明日できること今日はせず
人形作家・写真家 石塚公昭の身辺雑記
 



アダージョ次号の人物は、古すぎて誰も知らないわけだし、想像で作ればよいだろう、と傍からいわれる。私はもともと資料その他、何かを参考に作るのが嫌いで、架空の人物専門であったので、むしろ、そのほうが得意だと思うのだが、具合が悪いのは、その人物と生前、交流があった弟子達が、肖像画を残している、ということである。私は常日頃、本当の事などどうでもいい、と頭に浮かんだ勝手なイメージで作っているが、上手い嘘をつくには、本当のことを混ぜるのがコツである。
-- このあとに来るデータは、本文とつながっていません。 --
Lemma ensure_index granted t :
  table_ok t ->
  match nw_reindex granted t with
  | (t', Done _) => table_ok t' /\ same_rows t t' /\ nt_cap t' = nt_cap t
      /\ index_ok (names_of (nt_items t')) (nt_name_slots t') /\ nt_count t' < nt_name_slot_count t'
  | (t', Refuse st _) => t' = t /\ granted = false /\ exhausted st
  | (_, Fault _) => False
  end.
Proof.
  intros Ht. pose proof (tk_cap _ Ht) as Hc. pose proof (zlen_nonneg (nt_items t)) as Hn.
  unfold nt_count in *. unfold nw_reindex. rewrite nt_bind_run. cbn [so_get]. destruct (crowded t) eqn:E.
  - pose proof (rebuild_ok granted t (nt_count t + 1)) as H. unfold nt_count, SIZE_MAX, UINT64_MAX in H.
    specialize (H ltac:(lia)). unfold nt_count.
    destruct (nw_index_rebuild granted (zlen (nt_items t) + 1) t) as [t' [u|st r|f]].
    + destruct H as (slots & m & -> & Hi & Hl). split; [by apply table_ok_index|]. split; [done|]. split; [done|].
      split; [done|]. unfold nt_name_slot_count. cbn. lia.
    + destruct H as (-> & Hx & Hg). split; [done|]. split; [|done]. destruct granted; [|done].
      specialize (Hg eq_refl). lia.
    + done.
  - unfold crowded, nt_count in E. cbn. split; [done|]. split; [done|]. split; [done|].
    assert (nt_name_slot_count t <> 0 /\ zlen (nt_items t) + 1 < nt_name_slot_count t / 2) as [H0 Hlt] by lia.
    destruct (tk_index _ Ht) as [[_ Hs]|Hi]; [unfold nt_name_slot_count in H0; rewrite Hs in H0; done|].
    split; [done|]. pose proof (zlen_nonneg (nt_name_slots t)) as Hp. fold (nt_name_slot_count t) in Hp.
    pose proof (Z.div_le_upper_bound (nt_name_slot_count t) 2 (nt_name_slot_count t) ltac:(lia) ltac:(lia)). lia.
Qed.

Lemma grow_ok granted t :
  table_ok t ->
  match nw_grow granted t with
  | (t', Done _) => table_ok t' /\ nt_count t' < nt_cap t' /\ exists c, t' = set_cap c t
  | (t', Refuse st _) => t' = t /\ exhausted st /\ (granted = false \/ 2 ^ 56 <= nt_count t)
  | (_, Fault _) => False
  end.
Proof.
  intros Ht. pose proof (tk_cap _ Ht) as Hc. pose proof (zlen_nonneg (nt_items t)) as Hn.
  unfold nw_grow, mbind, so_bind, exhausted. cbn [so_get].
  destruct (nt_count t =? nt_cap t) eqn:E; cbn [negb].
  2:{ split; [done|]. split; [lia|]. exists (nt_cap t). by destruct t. }
  change (SIZE_MAX / (2 * SIZEOF_WEIGHT_INFO)) with (2 ^ 56 - 1).
  change (ULLONG_MAX / 2) with (2 ^ 63 - 1).
  destruct ((2 ^ 56 - 1 <? nt_cap t) || (2 ^ 63 - 1 <? nt_cap t)) eqn:E1.
  { split; [done|]. split; [by right|]. right. lia. }
  destruct granted; cbn [negb]; [|split; [done|split; [by left|by left]]]. cbn [so_modify].
  assert (nt_count t < (if nt_cap t =? 0 then 64 else u64 (nt_cap t * 2)) <= 2 ^ 57) as Hb.
  { unfold nt_count in *. destruct (nt_cap t =? 0) eqn:E0; [lia|]. rewrite u64_id by (unfold is_u64; lia). lia. }
  split; [apply table_ok_cap; [done|lia]|]. split; [exact (proj1 Hb)|]. eauto.
Qed.

(** ** Adding a row *)

Lemma total_bytes_app a b : total_bytes (a ++ b) = total_bytes a + total_bytes b.
Proof.
  induction a as [|w a IH]; [done|].
  change (w_data_bytes w + total_bytes (a ++ b) = w_data_bytes w + total_bytes a + total_bytes b). lia.
Qed.

Lemma total_bytes_nonneg items : Forall row_ok items -> 0 <= total_bytes items.
Proof.
  induction 1 as [|w l (H1 & _ & H3 & _) _ IH]; [done|].
  change (0 <= w_data_bytes w + total_bytes l). lia.
Qed.

Lemma summary_add_ok items s row :
  summarized items s -> zlen items < 2 ^ 57 -> 0 <= total_bytes items -> 0 <= w_data_bytes row ->
  total_bytes items + w_data_bytes row < 2 ^ 64 ->
  summarized (items ++ [row]) (summary_add row s).
Proof.
  intros (H1 & H2 & H3 & H4) Hc Ht0 Hb Hlt. unfold summarized. cbn.
  rewrite H1, H2, H4, zlen_snoc, total_bytes_app. change (total_bytes [row]) with (w_data_bytes row + 0).
  pose proof (zlen_nonneg items). rewrite !u64_id by (unfold is_u64; lia).
  split; [done|]. split; [lia|]. split; [lia|]. fold (unknown_dtype row). rewrite filter_app.
  assert (zlen (filter (fun w => unknown_dtype w = true) items) <= zlen items) as Hf.
  { unfold zlen. apply Nat2Z.inj_le, length_filter. }
  pose proof (zlen_nonneg (filter (fun w => unknown_dtype w = true) items)).
  destruct (unknown_dtype row) eqn:E.
  - rewrite filter_cons_True, filter_nil, zlen_snoc by done. apply u64_id. unfold is_u64. lia.
  - rewrite filter_cons_False, filter_nil, app_nil_r by congruence. done.
Qed.

Definition append_row (row : yvex_native_weight_info) (slots : list Z) (maximum : Z)
    (t : yvex_native_weight_table) : yvex_native_weight_table :=
  set_index slots maximum
    (set_summary (summary_add row (nt_summary t)) (set_items (nt_items t ++ [row]) t)).

Lemma append_ok t row :
  table_ok t -> index_ok (names_of (nt_items t)) (nt_name_slots t) ->
  nt_count t < nt_name_slot_count t -> nt_count t < nt_cap t -> nt_finalized t = false ->
  w_name row ∉ names_of (nt_items t) ->
  row_ok row -> total_bytes (nt_items t) + w_data_bytes row < 2 ^ 64 ->
  exists slots maximum,
    nw_claim (nt_name_slots t) (nt_maximum_probe t) (w_name row) (nt_count t + 1) = Done (slots, maximum)
    /\ table_ok (append_row row slots maximum t).
Proof.
  intros [H1 H2 H3 H4 H5 H6] Hi Hlt Hcap Hfin Hnew Hrow Hb. unfold nt_count, nt_name_slot_count in *.
  destruct (claim_ok _ _ (nt_maximum_probe t) (w_name row) Hi) as (slots & m & C & Hok & _);
    [by rewrite zlen_names|].
  rewrite zlen_names in C. exists slots, m. split; [done|].
  assert (names_of (nt_items t ++ [row]) = names_of (nt_items t) ++ [w_name row]) as En.
  { unfold names_of. by rewrite fmap_app. }
  split; cbn [append_row set_index set_summary set_items nt_items nt_name_slots nt_summary nt_cap].
  - rewrite En. apply NoDup_app. split; [done|]. split; [|apply NoDup_singleton].
    intros x Hx ->%list_elem_of_singleton. done.
  - right. change (index_ok (names_of (nt_items t ++ [row])) slots). by rewrite En.
  - unfold nt_count. cbn. rewrite zlen_snoc. lia.
  - apply Forall_app. split; [done|]. by apply Forall_singleton.
  - apply summary_add_ok; [done|lia|by apply total_bytes_nonneg| |done].
    destruct Hrow as (? & _ & ? & _). lia.
  - cbn. congruence.
Qed.

(** The row a call describes. *)
Definition described (name shard_path dtype_name : list Z) (rank : Z) (dims : list Z)
    (data_start data_end : Z) : yvex_native_weight_info :=
  mk_weight name shard_path (nw_dtype_from_name dtype_name) dtype_name (take (Z.to_nat rank) dims)
    data_start data_end (data_end - data_start).

(** Every allocation is granted and the counters have room. *)
Definition roomy (alloc : nat -> bool) (t : yvex_native_weight_table) (bytes : Z) : Prop :=
  (forall k, alloc k = true) /\ nt_count t < 2 ^ 56 /\ total_bytes (nt_items t) + bytes < 2 ^ 64.

Section add.
Context (alloc : nat -> bool) (name shard_path dtype_name : list Z) (rank : Z) (dims : list Z).
Context (data_start data_end : Z) (Hrank : 0 <= rank <= zlen dims).
Context (Hs : is_u64 data_start) (He : is_u64 data_end).
Let row := described name shard_path dtype_name rank dims data_start data_end.

Lemma described_ok :
  (YVEX_NATIVE_WEIGHT_MAX_DIMS <? rank) || (data_end <? data_start) = false -> row_ok row.
Proof using Hrank Hs He.
  intros E. unfold is_u64 in *. unfold row_ok, row, described, w_rank.
  cbn [w_data_start w_data_end w_data_bytes w_dims w_dtype w_dtype_name].
  split; [lia|]. split; [lia|]. split; [done|]. split; [|done]. unfold zlen. rewrite length_take. lia.
Qed.

Lemma nw_append_ok t :
  table_ok t -> index_ok (names_of (nt_items t)) (nt_name_slots t) ->
  nt_count t < nt_name_slot_count t -> nt_finalized t = false -> name ∉ names_of (nt_items t) -> row_ok row ->
  match nw_append alloc name shard_path dtype_name rank dims data_start data_end t with
  | (t', Done _) => table_ok t' /\ nt_items t' = nt_items t ++ [row] /\ nt_finalized t' = false
  | (t', Refuse st _) => table_ok t' /\ same_rows t t' /\ exhausted st /\ ~ roomy alloc t (w_data_bytes row)
  | (_, Fault _) => False
  end.
Proof using Hrank Hs He.
  intros Ht Hidx Hlt Hfin Hnew Hrow. pose proof (tk_cap _ Ht) as Hc.
  pose proof (zlen_nonneg (nt_items t)) as Hn. fold (nt_count t) in Hn.
  unfold nw_append. rewrite nt_bind_run. pose proof (grow_ok (alloc 1%nat) t Ht) as H3.
  destruct (nw_grow (alloc 1%nat) t) as [t3 [u'|st r|f]]; [|destruct H3 as (-> & Hx & Hg)|done].
  2:{ split; [done|]. split; [done|]. split; [done|]. intros (Hr & Hcount & _).
      destruct Hg as [Hg|Hg]; [specialize (Hr 1%nat); congruence|lia]. }
  destruct H3 as (Ht3 & Hcap & cap & ->). set (t3 := set_cap cap t) in *.
  change (nt_count t3) with (nt_count t) in *.
  rewrite nt_bind_run. cbn [so_get]. replace (nt_cap t3 <=? nt_count t3) with false by (symmetry; by apply Z.leb_gt).
  destruct (alloc 2%nat && alloc 3%nat && alloc 4%nat) eqn:Ea; cbn [negb].
  2:{ split; [done|]. split; [done|]. split; [by left|]. intros (Hr & _). by rewrite !Hr in Ea. }
  rewrite nt_bind_run. unfold so_lift at 1.
  replace rank with (Z.of_nat (Z.to_nat rank)) by lia. rewrite mapO_read by (unfold zlen in Hrank; lia).
  pose proof Hrow as (Hse & He2 & _). cbn in Hse, He2.
  rewrite (u64_id (data_end - data_start)) by (unfold is_u64; lia).
  replace (Z.of_nat (Z.to_nat rank)) with rank by lia. cbn zeta.
  fold (described name shard_path dtype_name rank dims data_start data_end). fold row.
  pose proof (tk_summary _ Ht3) as (Sc & Sb & Sl & _). change (nt_items t3) with (nt_items t) in Sc, Sb, Sl.
  pose proof (total_bytes_nonneg _ (tk_rows _ Ht)) as Hb0.
  rewrite Sc, Sb. fold (nt_count t). change ULLONG_MAX with (2 ^ 64 - 1).
  change (nt_count t3) with (nt_count t).
  match goal with |- context [if ?b then so_refuse _ _ else _] => destruct b eqn:E4 end.
  { split; [done|]. split; [done|]. split; [by right|]. intros (_ & _ & Hb). lia. }
  rewrite u64_id by (unfold is_u64; lia).
  destruct (append_ok t3 row Ht3 Hidx Hlt Hcap Hfin Hnew Hrow) as (slots & m & C & Hok).
  { change (nt_items t3) with (nt_items t). lia. }
  rewrite nt_bind_run. unfold so_lift. change name with (w_name row).
  change (nt_count t3) with (nt_count t) in C. rewrite C. split; [exact Hok|]. done.
Qed.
実在した人物である限りは、そこにはこだわりたい。  弟子達の描いた肖像画は、作風、画力に違いはあるが、鼻、口、耳は、ほぼ同じ形というのが面白く、本人の遺品や書き残された文字などを見るより、よほど本当に実在していたのだ、という気にさせられた。輪郭はまるで違うが、年齢、体調にもよるだろう。目つきも違うが、弟子達の師匠に対する感じ方が、目の描き方に出るのであろう。そういう場合は、すべて多数決で決めていった。そうしていくと、ある弟子が描いた物が一番実像に近い、と私は判断したが、それがモデルの生前に描かれたものだったので、得心した。  それにしても全国各地にに多数ある、銅像、石像の類は、弟子達が、師匠はこういう人だ、と懸命に描き残しているのに、まったく無視され、まるで昔話の爺様あつかいで、好き勝手に作られている。地元の商店会の会長や、酷いのになると、浮気がばれて怒り心頭のカミさんの親父さんに、「お父さん、○○様のイメージにぴったり!」などと点数稼ぎにモデルに使った物まである。というのは私の想像だが。